PROBLEM TO WORK ON:
Some entries follow. Reproduce exactly the lines starting at the one with "destruct (Throttle.table s" and stopping after the one with "End WaitFacts.".

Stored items

^^^^^^^^^^^^^^^^

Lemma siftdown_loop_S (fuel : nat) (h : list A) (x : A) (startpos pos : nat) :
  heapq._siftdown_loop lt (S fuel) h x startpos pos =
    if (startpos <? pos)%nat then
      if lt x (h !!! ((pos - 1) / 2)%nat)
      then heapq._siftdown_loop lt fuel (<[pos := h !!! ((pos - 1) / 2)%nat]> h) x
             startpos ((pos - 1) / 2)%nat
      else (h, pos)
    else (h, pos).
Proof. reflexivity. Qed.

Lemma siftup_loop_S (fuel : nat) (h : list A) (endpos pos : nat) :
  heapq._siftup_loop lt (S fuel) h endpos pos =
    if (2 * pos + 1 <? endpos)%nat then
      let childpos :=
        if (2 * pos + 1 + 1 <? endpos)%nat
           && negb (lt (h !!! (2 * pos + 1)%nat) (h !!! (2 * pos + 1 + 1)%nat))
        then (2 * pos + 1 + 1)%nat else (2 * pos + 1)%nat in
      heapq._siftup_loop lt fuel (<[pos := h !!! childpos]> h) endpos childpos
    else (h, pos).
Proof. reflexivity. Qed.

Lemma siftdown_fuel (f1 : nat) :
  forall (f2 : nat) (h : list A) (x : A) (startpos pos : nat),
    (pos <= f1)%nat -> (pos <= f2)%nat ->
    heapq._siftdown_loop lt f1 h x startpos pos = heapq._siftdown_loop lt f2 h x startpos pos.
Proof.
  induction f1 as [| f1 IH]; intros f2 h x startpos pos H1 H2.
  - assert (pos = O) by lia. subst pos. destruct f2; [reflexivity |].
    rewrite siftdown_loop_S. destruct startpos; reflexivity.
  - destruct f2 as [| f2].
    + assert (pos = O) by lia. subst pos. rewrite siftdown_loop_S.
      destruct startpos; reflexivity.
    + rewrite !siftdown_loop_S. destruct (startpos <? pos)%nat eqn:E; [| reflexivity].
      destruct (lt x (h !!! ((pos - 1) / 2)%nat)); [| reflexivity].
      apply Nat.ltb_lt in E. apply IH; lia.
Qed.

^^^^^^^^^^^^^^^^

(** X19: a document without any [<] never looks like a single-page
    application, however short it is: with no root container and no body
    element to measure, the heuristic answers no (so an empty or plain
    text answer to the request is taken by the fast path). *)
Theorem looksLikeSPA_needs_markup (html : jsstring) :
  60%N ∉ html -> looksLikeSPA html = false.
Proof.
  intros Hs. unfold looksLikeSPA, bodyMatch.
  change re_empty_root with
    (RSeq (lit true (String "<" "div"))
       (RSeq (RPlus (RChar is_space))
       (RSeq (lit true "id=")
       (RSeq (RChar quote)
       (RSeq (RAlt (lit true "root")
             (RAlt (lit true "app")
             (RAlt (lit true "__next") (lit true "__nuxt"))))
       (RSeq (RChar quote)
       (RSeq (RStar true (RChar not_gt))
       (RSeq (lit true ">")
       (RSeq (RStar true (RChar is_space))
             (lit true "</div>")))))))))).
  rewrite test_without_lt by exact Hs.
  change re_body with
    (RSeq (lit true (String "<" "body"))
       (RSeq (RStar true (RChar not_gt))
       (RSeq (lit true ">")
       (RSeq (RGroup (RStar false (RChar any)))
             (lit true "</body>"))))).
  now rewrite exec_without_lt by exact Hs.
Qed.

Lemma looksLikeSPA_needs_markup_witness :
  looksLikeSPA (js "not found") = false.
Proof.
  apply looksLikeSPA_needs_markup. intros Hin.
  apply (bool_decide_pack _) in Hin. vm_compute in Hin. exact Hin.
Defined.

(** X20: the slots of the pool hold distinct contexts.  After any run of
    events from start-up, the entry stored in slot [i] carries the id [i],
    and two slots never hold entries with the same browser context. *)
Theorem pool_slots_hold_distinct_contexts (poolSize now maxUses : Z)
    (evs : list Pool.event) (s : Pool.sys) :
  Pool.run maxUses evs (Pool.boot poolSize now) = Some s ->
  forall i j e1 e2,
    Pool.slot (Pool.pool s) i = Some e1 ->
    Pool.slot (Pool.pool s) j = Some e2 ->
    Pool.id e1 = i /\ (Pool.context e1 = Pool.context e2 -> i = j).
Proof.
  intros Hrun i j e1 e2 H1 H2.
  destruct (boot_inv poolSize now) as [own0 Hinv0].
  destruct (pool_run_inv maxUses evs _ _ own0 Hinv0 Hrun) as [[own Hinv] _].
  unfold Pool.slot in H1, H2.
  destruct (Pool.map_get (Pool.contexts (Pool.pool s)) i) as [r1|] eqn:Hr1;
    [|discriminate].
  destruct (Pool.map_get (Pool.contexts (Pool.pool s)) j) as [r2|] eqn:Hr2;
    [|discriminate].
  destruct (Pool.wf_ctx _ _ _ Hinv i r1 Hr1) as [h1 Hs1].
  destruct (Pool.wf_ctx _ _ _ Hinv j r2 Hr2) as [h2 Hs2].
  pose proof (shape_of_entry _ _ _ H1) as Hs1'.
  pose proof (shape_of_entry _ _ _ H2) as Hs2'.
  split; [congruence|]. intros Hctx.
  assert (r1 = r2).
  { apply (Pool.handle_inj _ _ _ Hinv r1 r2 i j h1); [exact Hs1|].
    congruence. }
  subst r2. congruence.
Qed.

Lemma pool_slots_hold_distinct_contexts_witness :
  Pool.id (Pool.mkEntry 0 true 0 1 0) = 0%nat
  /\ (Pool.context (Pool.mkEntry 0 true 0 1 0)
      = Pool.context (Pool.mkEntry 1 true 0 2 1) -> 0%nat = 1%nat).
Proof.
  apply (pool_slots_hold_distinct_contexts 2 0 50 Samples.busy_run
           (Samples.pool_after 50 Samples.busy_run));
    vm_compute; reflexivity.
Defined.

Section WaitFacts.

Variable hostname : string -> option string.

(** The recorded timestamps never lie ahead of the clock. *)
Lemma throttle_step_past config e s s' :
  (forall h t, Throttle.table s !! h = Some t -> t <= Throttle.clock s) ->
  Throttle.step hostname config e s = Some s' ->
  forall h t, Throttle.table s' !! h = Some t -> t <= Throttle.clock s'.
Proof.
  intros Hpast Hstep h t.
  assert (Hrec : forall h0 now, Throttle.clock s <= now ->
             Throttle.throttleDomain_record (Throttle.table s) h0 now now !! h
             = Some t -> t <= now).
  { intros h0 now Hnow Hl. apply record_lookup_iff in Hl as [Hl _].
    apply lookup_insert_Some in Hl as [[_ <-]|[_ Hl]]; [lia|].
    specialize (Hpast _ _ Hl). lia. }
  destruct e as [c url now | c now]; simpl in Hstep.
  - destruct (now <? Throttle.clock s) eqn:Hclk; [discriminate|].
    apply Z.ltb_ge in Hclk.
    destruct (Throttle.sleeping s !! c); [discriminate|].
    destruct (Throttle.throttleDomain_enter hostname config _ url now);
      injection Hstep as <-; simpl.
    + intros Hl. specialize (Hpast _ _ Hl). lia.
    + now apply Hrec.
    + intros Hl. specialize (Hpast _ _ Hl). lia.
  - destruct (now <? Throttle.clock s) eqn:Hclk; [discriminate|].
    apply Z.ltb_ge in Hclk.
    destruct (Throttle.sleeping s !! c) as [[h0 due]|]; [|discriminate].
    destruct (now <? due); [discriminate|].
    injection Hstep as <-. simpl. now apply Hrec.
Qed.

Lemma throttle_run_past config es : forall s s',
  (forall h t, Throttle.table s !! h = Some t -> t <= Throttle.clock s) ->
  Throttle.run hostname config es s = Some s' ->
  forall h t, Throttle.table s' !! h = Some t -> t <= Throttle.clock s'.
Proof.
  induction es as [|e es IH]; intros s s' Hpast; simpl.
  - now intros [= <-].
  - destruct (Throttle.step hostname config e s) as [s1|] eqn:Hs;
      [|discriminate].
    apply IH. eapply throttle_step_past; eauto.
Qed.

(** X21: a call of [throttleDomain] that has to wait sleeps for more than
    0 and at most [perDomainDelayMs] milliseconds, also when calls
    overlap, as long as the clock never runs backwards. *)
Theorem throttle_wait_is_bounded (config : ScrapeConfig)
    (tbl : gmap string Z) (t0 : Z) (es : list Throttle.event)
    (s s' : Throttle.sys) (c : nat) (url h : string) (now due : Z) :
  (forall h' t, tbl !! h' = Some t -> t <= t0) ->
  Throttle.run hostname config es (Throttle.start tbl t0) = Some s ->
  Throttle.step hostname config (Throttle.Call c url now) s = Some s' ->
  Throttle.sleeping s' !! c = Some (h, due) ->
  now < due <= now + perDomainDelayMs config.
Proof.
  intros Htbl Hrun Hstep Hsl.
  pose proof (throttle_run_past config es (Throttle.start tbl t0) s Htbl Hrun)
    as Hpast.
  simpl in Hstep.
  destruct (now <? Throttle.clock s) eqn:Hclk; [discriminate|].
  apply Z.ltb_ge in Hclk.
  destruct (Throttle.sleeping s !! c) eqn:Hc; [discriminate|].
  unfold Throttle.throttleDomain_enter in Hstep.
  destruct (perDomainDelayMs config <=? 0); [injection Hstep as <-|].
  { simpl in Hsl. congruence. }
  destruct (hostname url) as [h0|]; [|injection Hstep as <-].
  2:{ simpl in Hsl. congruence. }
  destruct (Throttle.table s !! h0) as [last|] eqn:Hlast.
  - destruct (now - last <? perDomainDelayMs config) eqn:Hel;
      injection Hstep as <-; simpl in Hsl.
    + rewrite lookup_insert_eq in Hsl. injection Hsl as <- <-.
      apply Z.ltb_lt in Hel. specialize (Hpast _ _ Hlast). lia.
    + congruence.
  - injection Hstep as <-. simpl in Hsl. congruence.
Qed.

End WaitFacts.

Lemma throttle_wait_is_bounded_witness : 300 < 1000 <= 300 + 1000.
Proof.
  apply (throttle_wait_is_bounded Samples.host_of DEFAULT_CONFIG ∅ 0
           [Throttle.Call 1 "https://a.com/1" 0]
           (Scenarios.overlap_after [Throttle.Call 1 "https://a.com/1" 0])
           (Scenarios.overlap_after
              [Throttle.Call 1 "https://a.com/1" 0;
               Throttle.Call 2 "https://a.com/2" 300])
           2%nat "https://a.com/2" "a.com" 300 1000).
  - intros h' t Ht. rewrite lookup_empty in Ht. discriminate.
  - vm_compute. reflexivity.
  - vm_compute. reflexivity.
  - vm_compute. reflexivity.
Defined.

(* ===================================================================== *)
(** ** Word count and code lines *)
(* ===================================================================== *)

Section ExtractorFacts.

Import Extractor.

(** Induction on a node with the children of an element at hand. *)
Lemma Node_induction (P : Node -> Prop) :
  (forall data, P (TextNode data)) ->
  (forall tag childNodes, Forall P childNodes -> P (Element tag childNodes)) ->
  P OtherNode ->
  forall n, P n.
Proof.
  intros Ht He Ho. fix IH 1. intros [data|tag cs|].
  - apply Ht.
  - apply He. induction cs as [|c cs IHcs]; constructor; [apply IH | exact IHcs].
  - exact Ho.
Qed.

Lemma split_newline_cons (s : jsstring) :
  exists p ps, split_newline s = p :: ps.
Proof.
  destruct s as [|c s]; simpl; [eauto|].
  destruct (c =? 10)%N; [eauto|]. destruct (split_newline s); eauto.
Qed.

^^^^^^^^^^^^^^^^

RESULT:
  destruct (Throttle.table s !! h0) as [last|] eqn:Hlast.
  - destruct (now - last <? perDomainDelayMs config) eqn:Hel;
      injection Hstep as <-; simpl in Hsl.
    + rewrite lookup_insert_eq in Hsl. injection Hsl as <- <-.
      apply Z.ltb_lt in Hel. specialize (Hpast _ _ Hlast). lia.
    + congruence.
  - injection Hstep as <-. simpl in Hsl. congruence.
Qed.

End WaitFacts.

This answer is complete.